Cos'è la comunione incidentale, quando si può definire atipica e come ci si deve regolare nella gestione e suddivisione delle spese.

Avv. Marco Borriello  

Può accadere che uno o più fabbricati abbiano in comune l'utilizzo di un bene. Ad esempio, potrebbe trattarsi di una strada, indispensabile per l'accesso agli immobili, sulla quale i vari proprietari esercitano un diritto di servitù.

In un caso come questo, si può parlare di comunione incidentale? Visto che si tratta, semplicemente, di gestire le spese di manutenzione collegate all'uso della strada, si può dire che è sorta una comunione incidentale atipica? Le parti coinvolte devono deliberare come una specie di condominio, riunendosi e dotandosi di un amministratore, oppure si tratterebbe di un'attività illegittima e impugnabile nelle sedi competenti?

L'insieme di queste domande ha trovato risposta nella sentenza n. 769 della Corte di Appello di Genova emessa il 7 agosto scorso. È venuto, quindi, il momento di approfondire il caso.

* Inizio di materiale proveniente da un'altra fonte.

(** * Moderation settings modal and pricing plan card

    A shallow embedding of the state handling of
    [ModerationSettingModal] (provider-type and keyword mutations,
    save-time validation [handleSave], normalisation [formatData]) and of
    the price block of [PlanItem].

    Modelling conventions.
    - A JavaScript string is a [string]: a finite sequence of code units.
      [split], [slice], [join] and [length] act on code units in the source
      and on characters here.
    - A JavaScript object used as a bag of fields ([configs], [params]) is
      a plain object: a [gmap string JsValue] holds its own properties (a
      property present with value [undefined] is a key mapped to
      [VUndefined]), and its prototype is [Object.prototype] with its
      standard members. A read [o[k]] goes through the prototype; spreads
      and object literals copy and define own properties only.
    - [useState] is explicit state passing: a handler maps the current
      [World] to the next one; a handler that throws a [TypeError] yields
      [None].
    - The translation function [t] is kept symbolic (a constructor of
      [Text]).
    - A JavaScript number is an IEEE 754 binary64 value, a [spec_float]
      of precision 53 and maximal exponent 1024; [*] is the correctly
      rounded product [SFmul]. *)

From Stdlib Require Import ZArith Ascii.
From Stdlib Require SpecFloat.
From stdpp Require Import gmap strings list fin_maps.

Local Open Scope string_scope.
Local Open Scope list_scope.

(** ** JavaScript strings, arrays and numbers *)

Module Js.

(** The line feed code unit, ['\n']. *)
Definition LF : Ascii.ascii := Ascii.ascii_of_nat 10.

(** [s.split('\n')]: the pieces between line feeds, never an empty array. *)
Fixpoint split (s : string) : list string :=
  match s with
  | EmptyString => [""]
  | String c rest =>
      if Ascii.eqb c LF then "" :: split rest
      else match split rest with
           | [] => [String c ""]
           | piece :: pieces => String c piece :: pieces
           end
  end.

(** [arr.join('\n')]. *)
Fixpoint join (arr : list string) : string :=
  match arr with
  | [] => ""
  | x :: rest =>
      match rest with
      | [] => x
      | _ :: _ => x +:+ String LF (join rest)
      end
  end.

(** [s.slice(start, stop)] for [0 <= start <= stop]. *)
Definition slice (start stop : nat) (s : string) : string :=
  String.substring start (stop - start) s.

(** [Boolean(s)] for a string: only the empty string is falsy. *)
Definition truthy_string (s : string) : bool :=
  negb (String.eqb s "").

(** [arr.findIndex(p)]: the index of the first element satisfying [p],
    or [-1]. *)
Fixpoint findIndex_from {A : Type} (p : A -> bool) (arr : list A) (i : Z) : Z :=
  match arr with
  | [] => (-1)%Z
  | x :: rest => if p x then i else findIndex_from p rest (i + 1)%Z
  end.

Definition findIndex {A : Type} (p : A -> bool) (arr : list A) : Z :=
  findIndex_from p arr 0%Z.

(** No line feed occurs in [s]. *)
Fixpoint one_line (s : string) : Prop :=
  match s with
  | EmptyString => True
  | String c rest => c <> LF /\ one_line rest
  end.

(** A number: a binary64 floating-point value. *)
Definition number : Type := SpecFloat.spec_float.

(** The number denoted by an integer literal: the double nearest to [n]
    (ties to even). *)
Definition number_of_Z (n : Z) : number :=
  SpecFloat.binary_normalize 53 1024 n 0 false.

(** [x * y]: the product rounded to the nearest double (ties to even). *)
Definition mul (x y : number) : number :=
  SpecFloat.SFmul 53 1024 x y.

(** The integer a number is equal to, when it is finite and whole. *)
Definition integer_value (x : number) : option Z :=
  match x with
  | SpecFloat.S754_zero _ => Some 0%Z
  | SpecFloat.S754_finite s m e =>
      if (0 <=? e)%Z then Some (SpecFloat.cond_Zopp s (Zpos m * 2 ^ e))
      else if (Zpos m mod 2 ^ (- e) =? 0)%Z
           then Some (SpecFloat.cond_Zopp s (Zpos m / 2 ^ (- e)))
           else None
  | _ => None
  end.

(** The 53-bit mantissa of the double equal to the integer [p], for [p]
    below [2^53]: [p] shifted left until its leading bit is bit 52. *)
Definition mantissa (p : positive) : positive :=
  match (53 - Zpos (Pos.size p))%Z with
  | Zpos d => Pos.iter xO p d
  | _ => p
  end.

End Js.

(** ** The moderation settings modal *)

Module Moderation.

(** *** Data model *)

(** Modelled from the spec: the type [ModerationContentConfig] of
    [models/debug], [{ enabled: boolean, preset_response?: string }]. *)
Record ModerationContentConfig := {
  content_enabled : bool;
  preset_response : option string;
}.

(** Modelled from the spec: the values of the [configs] bag of
    [ModerationConfig]: [undefined], a string ([keywords],
    [api_based_extension_id], a dynamic provider field) or a content
    configuration ([inputs_configs], [outputs_configs]). To these the
    reads of the source add [VInherited]: the value that [Object.prototype]
    holds under the property's own name (a built-in function, or
    [Object.prototype] itself under [__proto__]), which [formatData] can
    copy into an own property of the same name. *)
Inductive JsValue :=
| VUndefined
| VString (s : string)
| VContent (c : ModerationContentConfig)
| VInherited.

(** Modelled from the spec: the type [ModerationConfig] of [models/debug].
    [configs] is optional, [None] is [undefined]. *)
Record ModerationConfig := {
  enabled : bool;
  type : string;
  configs : option (gmap string JsValue);
}.

(** A text shown to the user: a call [t(key)] or [t(key, { key: arg })] of
    the translation function, or a string taken from the data. *)
Inductive Text :=
| t (i18n_key : string) (arg : option string)
| Literal (s : string).

(** Modelled from the spec: the label of [models/common], read here as
    [label['en-US']] and [label['zh-Hans']]. *)
Record I18nText := {
  en_US : string;
  zh_Hans : string;
}.

(** Modelled from the spec: a field descriptor [{ variable, label }] of
    [CodeBasedExtensionItem['form_schema']] ([models/common]). *)
Record CodeBasedExtensionForm := {
  variable : string;
  label : I18nText;
}.

(** Modelled from the spec: [CodeBasedExtensionItem] of [models/common],
    an entry [{ name, label, form_schema }] of the fetched list. *)
Record CodeBasedExtensionItem := {
  item_name : string;
  item_label : I18nText;
  item_form_schema : option (list CodeBasedExtensionForm);
}.

Record Provider := {
  key : string;
  name : Text;
  form_schema : option (list CodeBasedExtensionForm);
}.

(** The argument of [notify]. *)
Record ToastProps := {
  toast_type : string;
  message : Text;
}.

(** What a handler can observe and change: the working copy held by
    [useState], the toasts raised through [notify] and the values handed to
    the [onSave] callback, oldest first. *)
Record World := {
  localeData : ModerationConfig;
  toasts : list ToastProps;
  saved : list ModerationConfig;
}.

Definition systemTypes : list string := ["openai_moderation"; "keywords"; "api"].

(** *** Property access and truthiness *)

(** The property names of [Object.prototype]. *)
Definition Object_prototype : list string :=
  ["constructor"; "__defineGetter__"; "__defineSetter__"; "hasOwnProperty";
   "__lookupGetter__"; "__lookupSetter__"; "isPrototypeOf";
   "propertyIsEnumerable"; "toString"; "valueOf"; "__proto__";
   "toLocaleString"].

(** [Object.prototype[k]]: an object for each of its members, [undefined]
    for any other name. *)
Definition inherited (k : string) : JsValue :=
  if bool_decide (k ∈ Object_prototype) then VInherited else VUndefined.

(** [o[k]] on a defined plain object: the own property when there is one,
    else what [Object.prototype] holds under [k]. *)
Definition get (k : string) (o : gmap string JsValue) : JsValue :=
  match o !! k with
  | Some VInherited => inherited k
  | Some v => v
  | None => inherited k
  end.

(** [o?.[k]]. *)
Definition opt_get (k : string) (o : option (gmap string JsValue)) : JsValue :=
  from_option (get k) VUndefined o.

(** [{ ...o }] for an optional object: spreading [undefined] adds nothing. *)
Definition spread (o : option (gmap string JsValue)) : gmap string JsValue :=
  default ∅ o.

Regime della comunione dei beni in caso di opzione successiva di separazione

Comunione incidentale atipica: il caso

Due attori citavano un condominio genovese sostenendo l'inesistenza del medesimo. In particolare, essi affermavano che non c'erano beni comuni da gestire, ma semplicemente una strada privata, utilizzata per accedere alle proprietà frontistanti, peraltro di proprietà del costruttore degli immobili de quo.

Per le dette circostanze, gli istanti ritenevano necessaria la costituzione di un consorzio di gestione, mai avvenuta. Essi, inoltre, rilevavano la mancanza di apposite tabelle millesimali, l'illegittimità della nomina dell'amministratore, il difetto nel quorum deliberativo di alcune votazioni.

Per tutte queste ragioni, era eccepita la validità di quanto deciso in una riunione del 2015.

Il giudizio di primo grado si concludeva con il rigetto integrale della domanda proposta. Per questo motivo gli attori, evidentemente insoddisfatti dall'esito, ricorrevano in appello formulando le stesse eccezioni.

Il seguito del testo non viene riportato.